* What to produce: The lines below, all of them, should be returned exactly as they appear.

* Material shown:

+ + + +

Definition twitter_trace (E : env) (l : loc) (title_x subtitle_x tagline_x : F64.float) : list event :=
  [ EvNew l WIDTH HEIGHT;
    EvRectangle l (50, 50, 100, 100) ACCENT_PURPLE 3;
    EvText l title_x 120 "JustLayMe" WHITE (twitter_fonts E).1.1;
    EvText l subtitle_x 250 "Unfiltered AI Conversations" ACCENT_PURPLE (twitter_fonts E).1.2;
    EvText l tagline_x 340 "Chat Without Restrictions" WHITE (twitter_fonts E).2 ].

Definition is_card (im : image) : Prop :=
  im_width im = WIDTH ∧ im_height im = HEIGHT.

(** [t] is the trace of the OG card drawn on the image at [l], each
    line of text at the offset the code computes. *)
Definition og_card (E : env) (l : loc) (t : list event) : Prop :=
  ∃ title_x subtitle_x tagline_x,
    t = og_trace E l title_x subtitle_x tagline_x ∧
    centred (og_fonts E).1.1 "JustLayMe" title_x ∧
    centred (og_fonts E).1.2 "Unfiltered AI Conversations" subtitle_x ∧
    centred (og_fonts E).2 "Chat Without Restrictions" tagline_x.

Definition twitter_card (E : env) (l : loc) (t : list event) : Prop :=
  ∃ title_x subtitle_x tagline_x,
    t = twitter_trace E l title_x subtitle_x tagline_x ∧
    centred (twitter_fonts E).1.1 "JustLayMe" title_x ∧
    centred (twitter_fonts E).1.2 "Unfiltered AI Conversations" subtitle_x ∧
    centred (twitter_fonts E).2 "Chat Without Restrictions" tagline_x.

(** The stages of a run of [main], as traces. *)
Definition stage_og (t1 : list event) : list event :=
  [EvPrint "Generating OG and Twitter Card images..."] ++ t1.

Definition stage_og_saved (l1 : loc) (im1 : image) (t1 : list event) : list event :=
  stage_og t1 ++ [EvSave l1 og_path "JPEG" 90 true im1; EvPrint ("Created: " +:+ og_path)].

Definition stage_twitter (l1 : loc) (im1 : image) (t1 t2 : list event) : list event :=
  stage_og_saved l1 im1 t1 ++ t2.

Definition stage_done (l1 : loc) (im1 : image) (t1 : list event)
    (l2 : loc) (im2 : image) (t2 : list event) : list event :=
  stage_twitter l1 im1 t1 t2 ++
  [EvSave l2 twitter_path "JPEG" 90 true im2; EvPrint ("Created: " +:+ twitter_path)] ++
  (EvPrint <$> usage_hint).

(** What [main] does, by which of the two files can be written. *)
Definition main_outcome (E : env) (w : world)
    (l1 : loc) (im1 : image) (t1 : list event)
    (l2 : loc) (im2 : image) (t2 : list event) : result unit * world :=
  if writable E og_path then
    if writable E twitter_path then
      (Ok tt, World (<[l2 := im2]> (<[l1 := im1]> (w_heap w)))
                    (w_log w ++ stage_done l1 im1 t1 l2 im2 t2))
    else
      (Raise OSError, World (<[l2 := im2]> (<[l1 := im1]> (w_heap w)))
                            (w_log w ++ stage_twitter l1 im1 t1 t2))
  else
    (Raise OSError, World (<[l1 := im1]> (w_heap w)) (w_log w ++ stage_og t1)).

(** [x + t <= w], exactly, for a finite double [x] and integers [t], [w]. *)
Definition fits (x : F64.float) (t w : Z) : Prop :=
  F64.ival x + t * F64.U <= w * F64.U.

(** Does the event concern the image at [l]? *)
Definition touches (l : loc) (ev : event) : bool :=
  match ev with
  | EvPrint _ => false
  | EvNew l' _ _ | EvEllipse l' _ _ _ | EvRectangle l' _ _ _
  | EvText l' _ _ _ _ _ | EvSave l' _ _ _ _ _ => bool_decide (l' = l)
  end.

(** Environments for the examples: PIL installed, text 300 or 1300
    pixels wide, fonts missing, output directory writable or not. *)
Definition narrow_env : env := sample_env true false true 300.
Definition wide_env : env := sample_env true false true 1300.
Definition readonly_env : env := sample_env true true false 300.

(** The same environment with other fonts on disk. *)
Definition with_fonts (E : env) (tt : string → Z → option font) (dflt : font) : env :=
  Env (pil_installed E) tt dflt (writable E)
      (paint_ellipse E) (paint_rectangle E) (paint_text E).

Definition fonts_env : env := sample_env true true true 300.

(** The trace a run of the script adds, stage by stage. *)
Definition script_trace (E : env) (l1 : loc) (im1 : image) (t1 : list event)
    (l2 : loc) (im2 : image) (t2 : list event) : list event :=
  if pil_installed E then
    if writable E og_path then
      if writable E twitter_path then stage_done l1 im1 t1 l2 im2 t2
      else stage_twitter l1 im1 t1 t2
    else stage_og t1
  else EvPrint <$> remediation.

(** An image after a drawing call: same size, pixels repainted. *)
Definition repainted (im : image) (paint : image → gmap (Z * Z) rgb) : image :=
  Image (im_width im) (im_height im) (paint im).

(** The picture on each card: the gradient canvas with the shape and
    the three lines of text painted over it, in the order of the calls. *)
Definition og_picture (E : env) (canvas : image) (title_x subtitle_x tagline_x : F64.float) : image :=
  let im1 := repainted canvas
               (paint_ellipse E (WIDTH - 120 * 2 - 50, HEIGHT - 120 * 2 - 30, WIDTH - 50, HEIGHT - 30)
                              ACCENT_PURPLE 3) in
  let im2 := repainted im1 (paint_text E title_x 150 "JustLayMe" WHITE (og_fonts E).1.1) in
  let im3 := repainted im2 (paint_text E subtitle_x 280 "Unfiltered AI Conversations" ACCENT_CYAN
                                       (og_fonts E).1.2) in
  repainted im3 (paint_text E tagline_x 370 "Chat Without Restrictions" LIGHT_GRAY (og_fonts E).2).
(** The loop over [params.poplist('_sort')]. *)
Fixpoint sort_loop (values : list string) (sorts : list sort_clause)
    : Exc (list sort_clause) :=
  match values with
  | [] => Return sorts
  | sort :: values =>
      if negb (Py.contains ":" sort) then
        Raise (WebstoreException
                 (render_message "Invalid sorting format, use: order:column"
                    FmtBuiltin error 400 None))
      else
        match Py.split1 ":" sort with
        | None => Raise (ValueError "need more than 1 value to unpack")
        | Some (order, column) =>
            let order := order_get (Py.lower order) in
            clause ← call_order order column;
            sort_loop values (sorts ++ [clause])
        end
  end.

(** The closure [_query] that [_request_query] returns, over the table and
    the select arguments it captures. *)
Definition _query (_table : TableHandle) (args : QueryArgs)
    (whereclause : Clause) : Exc ResultProxy :=
  try_except (execute_select _table whereclause args)
    (fun e =>
       match e with
       | OperationalError message =>
           Some (Raise (WebstoreException
                          (render_message ("Invalid query: " +:+ message)
                             FmtBuiltin error 400 None)))
       | _ => None
       end)
    Return.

+ + + +

* Answer to this problem:
Definition twitter_trace (E : env) (l : loc) (title_x subtitle_x tagline_x : F64.float) : list event :=
  [ EvNew l WIDTH HEIGHT;
    EvRectangle l (50, 50, 100, 100) ACCENT_PURPLE 3;
    EvText l title_x 120 "JustLayMe" WHITE (twitter_fonts E).1.1;
    EvText l subtitle_x 250 "Unfiltered AI Conversations" ACCENT_PURPLE (twitter_fonts E).1.2;
    EvText l tagline_x 340 "Chat Without Restrictions" WHITE (twitter_fonts E).2 ].

Definition is_card (im : image) : Prop :=
  im_width im = WIDTH ∧ im_height im = HEIGHT.

(** [t] is the trace of the OG card drawn on the image at [l], each
    line of text at the offset the code computes. *)
Definition og_card (E : env) (l : loc) (t : list event) : Prop :=
  ∃ title_x subtitle_x tagline_x,
    t = og_trace E l title_x subtitle_x tagline_x ∧
    centred (og_fonts E).1.1 "JustLayMe" title_x ∧
    centred (og_fonts E).1.2 "Unfiltered AI Conversations" subtitle_x ∧
    centred (og_fonts E).2 "Chat Without Restrictions" tagline_x.

Definition twitter_card (E : env) (l : loc) (t : list event) : Prop :=
  ∃ title_x subtitle_x tagline_x,
    t = twitter_trace E l title_x subtitle_x tagline_x ∧
    centred (twitter_fonts E).1.1 "JustLayMe" title_x ∧
    centred (twitter_fonts E).1.2 "Unfiltered AI Conversations" subtitle_x ∧
    centred (twitter_fonts E).2 "Chat Without Restrictions" tagline_x.

(** The stages of a run of [main], as traces. *)
Definition stage_og (t1 : list event) : list event :=
  [EvPrint "Generating OG and Twitter Card images..."] ++ t1.

Definition stage_og_saved (l1 : loc) (im1 : image) (t1 : list event) : list event :=
  stage_og t1 ++ [EvSave l1 og_path "JPEG" 90 true im1; EvPrint ("Created: " +:+ og_path)].

Definition stage_twitter (l1 : loc) (im1 : image) (t1 t2 : list event) : list event :=
  stage_og_saved l1 im1 t1 ++ t2.

Definition stage_done (l1 : loc) (im1 : image) (t1 : list event)
    (l2 : loc) (im2 : image) (t2 : list event) : list event :=
  stage_twitter l1 im1 t1 t2 ++
  [EvSave l2 twitter_path "JPEG" 90 true im2; EvPrint ("Created: " +:+ twitter_path)] ++
  (EvPrint <$> usage_hint).

(** What [main] does, by which of the two files can be written. *)
Definition main_outcome (E : env) (w : world)
    (l1 : loc) (im1 : image) (t1 : list event)
    (l2 : loc) (im2 : image) (t2 : list event) : result unit * world :=
  if writable E og_path then
    if writable E twitter_path then
      (Ok tt, World (<[l2 := im2]> (<[l1 := im1]> (w_heap w)))
                    (w_log w ++ stage_done l1 im1 t1 l2 im2 t2))
    else
      (Raise OSError, World (<[l2 := im2]> (<[l1 := im1]> (w_heap w)))
                            (w_log w ++ stage_twitter l1 im1 t1 t2))
  else
    (Raise OSError, World (<[l1 := im1]> (w_heap w)) (w_log w ++ stage_og t1)).

(** [x + t <= w], exactly, for a finite double [x] and integers [t], [w]. *)
Definition fits (x : F64.float) (t w : Z) : Prop :=
  F64.ival x + t * F64.U <= w * F64.U.

(** Does the event concern the image at [l]? *)
Definition touches (l : loc) (ev : event) : bool :=
  match ev with
  | EvPrint _ => false
  | EvNew l' _ _ | EvEllipse l' _ _ _ | EvRectangle l' _ _ _
  | EvText l' _ _ _ _ _ | EvSave l' _ _ _ _ _ => bool_decide (l' = l)
  end.

(** Environments for the examples: PIL installed, text 300 or 1300
    pixels wide, fonts missing, output directory writable or not. *)
Definition narrow_env : env := sample_env true false true 300.
Definition wide_env : env := sample_env true false true 1300.
Definition readonly_env : env := sample_env true true false 300.

(** The same environment with other fonts on disk. *)
Definition with_fonts (E : env) (tt : string → Z → option font) (dflt : font) : env :=
  Env (pil_installed E) tt dflt (writable E)
      (paint_ellipse E) (paint_rectangle E) (paint_text E).

Definition fonts_env : env := sample_env true true true 300.

(** The trace a run of the script adds, stage by stage. *)
Definition script_trace (E : env) (l1 : loc) (im1 : image) (t1 : list event)
    (l2 : loc) (im2 : image) (t2 : list event) : list event :=
  if pil_installed E then
    if writable E og_path then
      if writable E twitter_path then stage_done l1 im1 t1 l2 im2 t2
      else stage_twitter l1 im1 t1 t2
    else stage_og t1
  else EvPrint <$> remediation.

(** An image after a drawing call: same size, pixels repainted. *)
Definition repainted (im : image) (paint : image → gmap (Z * Z) rgb) : image :=
  Image (im_width im) (im_height im) (paint im).

(** The picture on each card: the gradient canvas with the shape and
    the three lines of text painted over it, in the order of the calls. *)
Definition og_picture (E : env) (canvas : image) (title_x subtitle_x tagline_x : F64.float) : image :=
  let im1 := repainted canvas
               (paint_ellipse E (WIDTH - 120 * 2 - 50, HEIGHT - 120 * 2 - 30, WIDTH - 50, HEIGHT - 30)
                              ACCENT_PURPLE 3) in
  let im2 := repainted im1 (paint_text E title_x 150 "JustLayMe" WHITE (og_fonts E).1.1) in
  let im3 := repainted im2 (paint_text E subtitle_x 280 "Unfiltered AI Conversations" ACCENT_CYAN
                                       (og_fonts E).1.2) in
  repainted im3 (paint_text E tagline_x 370 "Chat Without Restrictions" LIGHT_GRAY (og_fonts E).2).
(** The loop over [params.poplist('_sort')]. *)
Fixpoint sort_loop (values : list string) (sorts : list sort_clause)
    : Exc (list sort_clause) :=
  match values with
  | [] => Return sorts
  | sort :: values =>
      if negb (Py.contains ":" sort) then
        Raise (WebstoreException
                 (render_message "Invalid sorting format, use: order:column"
                    FmtBuiltin error 400 None))
      else
        match Py.split1 ":" sort with
        | None => Raise (ValueError "need more than 1 value to unpack")
        | Some (order, column) =>
            let order := order_get (Py.lower order) in
            clause ← call_order order column;
            sort_loop values (sorts ++ [clause])
        end
  end.

(** The closure [_query] that [_request_query] returns, over the table and
    the select arguments it captures. *)
Definition _query (_table : TableHandle) (args : QueryArgs)
    (whereclause : Clause) : Exc ResultProxy :=
  try_except (execute_select _table whereclause args)
    (fun e =>
       match e with
       | OperationalError message =>
           Some (Raise (WebstoreException
                          (render_message ("Invalid query: " +:+ message)
                             FmtBuiltin error 400 None)))
       | _ => None
       end)
    Return.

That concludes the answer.